One of the oldest and simplest estimators may be the minimum convex polygon (MCP), which calculates the HR extent by drawing a convex polygon around the location points of an individual. Although MCP has limitations, it is still widely applied [10,11]. Downs and Horner [12] used the characteristic hull polygons (CHPs) as a new method of home range estimation to overcome the deficiencies of MCP. This method, however, does not explicitly reveal high- and low-density use areas or clusters of points in cores [1].
Kernel density-based estimators (KDEs) [13], including fixed-kernel and adaptive-kernel methods, can express the probability of the natural HR distribution of an animal or animal group. However, KDEs suffer from difficulties in determining a suitable bandwidth and overestimating the HR [1,5,14]. In addition, traditional KDEs are based on the Euclidean distance, and the influence of terrain and obstacles on the distance between objects in space is difficult to consider. In other words, these methods struggle to account for the anisotropy of animal activities.
The local convex hulls (LoCoH) method [15] has three variants: k-LoCoH (fixed number of neighbors), r-LoCoH (certain radius r of each reference point) and a-LoCoH (all points within a variable sphere around a reference point, such that the sum of the distances between these points and the reference point is less than or equal to a). One assumption of the MCP and LoCoH methods is that the location of an animal has no error, but this condition is impossible in the real world. Another issue is that LoCoH methods yield a sharp boundary for the core area or HR; however, the HR of animals usually has fuzzy boundaries, and it is not sharp in some location of boundaries of the core area or HR. However, Getz and Wilmers [15] claimed that LoCoH methods perform much better than kernel methods in fitting utilization distributions (UDs) to HRs with distinct boundaries determined by geographic or physiographic features such as cliffs and rivers. These methods were better than the α-hull methods at incorporating all points into the HR. However, when obstacles exist or the terrain of the active region is uneven, the methods mentioned above have limitations.
In recent years, some estimators have been developed to overcome the limitations of the abovementioned estimators, and these estimators include the Brownian-bridge method (BB) [16,17] and the potential path area (PPA) approach (Long et al., 2012) [18]. However, these methods model the occurrence distribution, which does not quantify the HR, but instead, estimates where an animal is located during an observation period [4]. These types of methods are beyond the scope of this study. Additionally, some estimators have addressed the problem of obstacles [19,20,21]; for example, Long addressed the problem using the cost surface produced based on the slope [19]. However, the costs of uphill and downhill gradients are often different for animal activities, leading to cost surfaces produced by the slope alone being insufficient for HR estimation.

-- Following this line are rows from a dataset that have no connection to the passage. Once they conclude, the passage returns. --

Lemma reconcile_returns `{!Addressed I own} r task gw m ws : resolver_total r →
  own (mkObjectRef (om_atespace (normal_meta task)) (om_name (normal_meta task))) →
  returns I (reconcile r task gw m ws) (reconciled task m).
Proof.
  intros Hr Hown. unfold reconcile. set (T := normalize_task task).
  set (st0 := default zero_TaskStatus (task_status task)).
  assert (kept st0 st0) as Hk by apply kept_refl. cbv zeta.
  set (meta := normal_meta task).
  apply (returns_pure meta). apply (returns_pure (normal_spec task)).
  eapply total_then; [eauto with go|]. intros now.
  eapply total_then; [apply total_EnsureAtespace|]. intros [e|].
  { apply (set_condition_step st0 T), set_status_step, returns_ret. eexists. split; [reflexivity|].
    split_and!; [|split; [done|]|left; by eexists|done].
    - apply kept_phase. by apply kept_upsert.
    - rewrite st_true_phase, st_true_upsert. by rewrite decide_True. }
  apply (set_status_step st0 T), set_status_step.
  set (st1 := if decide _ then _ else _).
  assert (st_conditions st1 = st_conditions st0 ∧ st_phase st1 = st_phase st0 ∧
    st_actor st1 = from_option om_name "" (task_metadata task) ∧ st_id st1 ≠ "") as (Hc1 & Hp1 & Ha1 & Hid1).
  { unfold st1, meta, normal_meta. destruct (task_metadata task); case_decide; by split_and!. }
  assert (kept st0 st1) as Hk1 by (by eapply kept_same).
  eapply returns_bind; [by apply launch_env_returns|]. intros [env|e] He.
  2:{ destruct He as [He Hm]. apply returns_ret. exists st1. cbn [fst snd from_option].
      split_and!; [done|done|by unfold outcome; rewrite He|by right|done]. }
  eapply total_then; [apply total_choose_template|]. intros [ta tn].
  eapply total_then; [by apply total_EnsureActor|]. intros [a [e|]].
  { apply set_condition_step, set_status_step, returns_ret. eexists. split; [reflexivity|].
    split_and!; [|split; [done|]|by right|done].
    - apply kept_phase. by apply kept_upsert.
    - rewrite st_true_phase, st_true_upsert. by rewrite decide_True. }
  eapply returns_weaken; [by apply (drive_actor_returns st0)|].
  intros [t' err] (st' & Ht' & Hk' & Ho & Ha' & Hid' & Hprep). exists st'.
  split_and!; [exact Ht'|done|exact Ho|right; split; congruence|]. cbn [snd] in *. congruence.
Qed.
(* ===== verification/QueueSpec.v ===== *)
(** The controller over a queue that delivers: what a run of its loop makes of the
    stored tasks ([events_effect]), that [run_loop] does just that, and that every
    task an event names is settled once the queue is empty. *)

From S2P Require Import Prelude GoStrings Types Bindings StoreApi Server ServerSpec Substrate.
From S2P Require Import ModelConfig Reconciler ReconcilerSpec Worker WorkerSpec.

(** ** The effect of events on the stored resources *)

Definition ev_key (ev : TaskEvent) : string := res_key (ev_atespace ev) (ev_name ev).
Definition without_task (key : string) (v : StoreView) : StoreView :=
  v_set_tasks (delete key (v_tasks v)) v.

(** One event: the status of the task it names is settled; a task that is gone is
    left alone; a delete event removes the record, or leaves it when the cleanup
    failed. *)
Inductive event_effect (v : StoreView) (ev : TaskEvent) : StoreView → Prop :=
| effect_settled t spec err st : ev_action ev ≠ "delete" → v_tasks v !! ev_key ev = Some t →
    task_spec t = Some spec → settled spec err st →
    event_effect v ev (with_task (ev_key ev) (task_set_status (Some st) t) v)
| effect_absent : ev_action ev ≠ "delete" → v_tasks v !! ev_key ev = None → event_effect v ev v
| effect_removed : ev_action ev = "delete" → event_effect v ev (without_task (ev_key ev) v)
| effect_failed : ev_action ev = "delete" → event_effect v ev v.

Inductive events_effect : StoreView → list TaskEvent → StoreView → Prop :=
| effect_nil v : events_effect v [] v
| effect_cons v ev v1 evs v2 : event_effect v ev v1 → events_effect v1 evs v2 → events_effect v (ev :: evs) v2.

(** Every stored task has a specification. *)
Definition all_specified (v : StoreView) : Prop := map_Forall (λ _ t, task_spec t ≠ None) (v_tasks v).

Lemma effect_specified v ev v' : event_effect v ev v' → all_specified v → all_specified v'.
Proof.
  intros [t spec err st _ Ht Hs _| | |] Hv; [|done| |done].
  - apply map_Forall_insert_2; [|done]. cbn. by rewrite Hs.
  - by apply map_Forall_delete.
Qed.

(** An event changes no record but the one it names, and nothing but tasks. *)
Lemma effect_other v ev v' k : event_effect v ev v' → ev_key ev ≠ k → v_tasks v' !! k = v_tasks v !! k.
Proof. intros [] Hk; cbn; by rewrite ?lookup_insert_ne, ?lookup_delete_ne. Qed.
Lemma effect_rest v ev v' : event_effect v ev v' →
  v_gateways v' = v_gateways v ∧ v_workspaces v' = v_workspaces v ∧ v_models v' = v_models v.
Proof. by intros []. Qed.

Lemma effects_other v evs v' k : events_effect v evs v' → Forall (λ ev, ev_key ev ≠ k) evs →
  v_tasks v' !! k = v_tasks v !! k.
Proof.
  induction 1 as [|v ev v1 evs v2 Hev _ IH]; [done|]. intros [Hk Hks]%Forall_cons.
  by rewrite IH, (effect_other _ _ _ _ Hev Hk).
Qed.
Lemma effects_rest v evs v' : events_effect v evs v' →
  v_gateways v' = v_gateways v ∧ v_workspaces v' = v_workspaces v ∧ v_models v' = v_models v.
Proof.
  induction 1 as [|v ev v1 evs v2 Hev _ (-> & -> & ->)]; [done|]. by apply effect_rest in Hev.
Qed.

(** A record with a settled status. *)
Definition settled_as (t : Task) (spec : TaskSpec) (t' : option Task) : Prop :=
  ∃ err st, settled spec err st ∧ t' = Some (task_set_status (Some st) t).

(** A task named by events of which none deletes it is settled after them. *)
Lemma effects_settle v evs v' k t spec : events_effect v evs v' →
  v_tasks v !! k = Some t → task_spec t = Some spec →
  Forall (λ ev, ev_key ev = k → ev_action ev ≠ "delete") evs →
  Exists (λ ev, ev_key ev = k) evs → settled_as t spec (v_tasks v' !! k).
Proof.
  intros Heff. revert t. induction Heff as [|v ev v1 evs v2 Hev Hevs IH]; intros t Ht Hspec Hact Hex.
  { by apply Exists_nil in Hex. }
  apply Forall_cons in Hact as [Ha Hact]. apply Exists_cons in Hex.
  destruct (decide (ev_key ev = k)) as [Hk|Hk]; cycle 1.
  { destruct Hex as [?|Hex]; [done|]. apply (IH t); [|done|done|done].
    by rewrite (effect_other _ _ _ _ Hev Hk). }
  destruct Hev as [t0 spec0 err st _ Ht0 Hs0 Hset|_ Hnone|Hd|Hd]; rewrite Hk in *; try by destruct (Ha eq_refl).
  2: congruence.
  assert (t0 = t) as -> by congruence. assert (spec0 = spec) as -> by congruence.
  destruct (decide (Exists (λ ev, ev_key ev = k) evs)) as [Hmore|Hno].
  - destruct (IH (task_set_status (Some st) t)) as (err' & st' & Hset' & Hfin); [|done|done|done|].
    { cbn. by rewrite lookup_insert_eq. }
    exists err', st'. split; [done|]. by rewrite Hfin.
  - exists err, st. split; [done|]. rewrite (effects_other _ _ _ k Hevs).
    + cbn. by rewrite lookup_insert_eq.
    + by apply not_Exists_Forall in Hno; [|intros ?; apply _].
Qed.

(** ** The loop *)

Section Queue.
Context {W : Type} `{!Store W, !StoreLaws W, !EventQueue W, !Host W}.
Context `{!Control W, !Context W, !Http W, !Ticker W, !TimeNow W}.
Context `{!GrpcStatus, !Environment, !MapRange, !ErrorText, !Yaml, !UnicodeTables, !URLs}.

1.2. Purpose and Organization

As previously discussed, existing methods have both advantages and shortcomings. When obstacles and terrain are taken into account, the anisotropic perspective should be introduced into HR estimations [19], because the movements of animals are directional, leading to anisotropic locations. We propose a novel HR estimator based on fuzzy set theory [22,23,24] because the HR is a typical fuzzy phenomenon, namely, the density-based fuzzy home range estimator (DFHRE), which integrates the advantages of active learning methods (ALMs) [25]. The remainder of this paper is organized as follows. In Section 2, two datasets are introduced. Section 3 provides the methodology. In Section 4, the results are presented, and we discuss the DFHRE and the other estimators. Section 5 presents the conclusion.

2. Materials

Two datasets are used to verify the methods proposed in this study. The first dataset was acquired by a GPS locator attached to a rescued oriental white stork (Ciconia boyciana), which was rescued by our school’s migratory bird rescue team in the spring of 2016. The error of the GPS locator was 5 m. The oriental white stork is a large wading bird that often forages in swamp, wetland, and pond waters, mainly eating fish, frogs and insects. The distribution of oriental white stork breeding was mainly concentrated in the Russian Far East and Northeast China, and wintering areas were concentrated in the Yangtze River Basin, China. The oriental white stork arrives at its breeding ground in March every year and begins to leave from late September to early October. The Beidagang Reservoir is a natural reservoir for migratory birds and an important migratory stopping point for oriental white storks. The reservoir is located in the Tianjin Binhai New Area at a latitude of 38°41´ to 38°50´ E and a longitude of 117°15´ to 117°15´ N, as shown in Figure 2.
The locator sends the coordinates of the bird to the receiver every hour, and the movement trajectory of the bird is recorded. In the spring, this bird mainly lived in the south zone (Figure 2). Two distinct outliers (ID = 48 and ID = 163) were deleted, and 271 points were ultimately obtained.
The second dataset (Figure 3) is a simulated dataset about sika deer (Cervus nippon), which like to live on the edges of forest and grassland areas but not in dense forests or thickets; additionally, they prefer regions with little human disturbance and abundant open spaces and water sources [26,27]. According to these habits, we use a digital elevation model (DEM) and remote sensing image to select sample points manually. We concentrated the sample points in the valley and edge areas of a forested region, and obstacles such as highways, farmlands, water bodies and villages were avoided when choosing sites. The DEM data were provided by the National Geomatics Center of China at a spatial resolution of 25 m. The elevation in this region is between 689 m and 2129 m. In this study, regions with elevations higher than 1800 m (labeled A in Figure 4), pools (B in Figure 4), expressway service areas (C in Figure 4), expressways (D in Figure 4), and farms (E in Figure 4) were considered obstacles to sika deer activities (Figure 4). Because the animals prefer to live on flat terrain rather than in rugged and steep areas, the height differences derived from the DEM are used to measure the cost distance in this region.
The third dataset is the tracked data for Cilla, an individual African buffalo [15,28] that was tracked at the Lower Sabie region of the Kruger National Park for 147 days between July and December 2005, yielding 3528 location points. The DEM was downloaded from the Geospatial Data Cloud (http://www.gscloud.cn/), and its spatial resolution is 30 m. The waterway layer was obtained from the OpenStreetMap (https://www.openstreetmap.org). Almost all the points are on the east side of the Sabie River, so in this experiment, the Sabie River is an obstacle to Cilla’s activities, and the nearby mountains (Labeled A in Figure 5) also restrict activities.

3. Methods

In this section, we introduce a new HR estimator, based on the ALM. To consider the anisotropy of animal monitoring points, the cost distance based on geodesic distance transformation is used as a distance measurement between points.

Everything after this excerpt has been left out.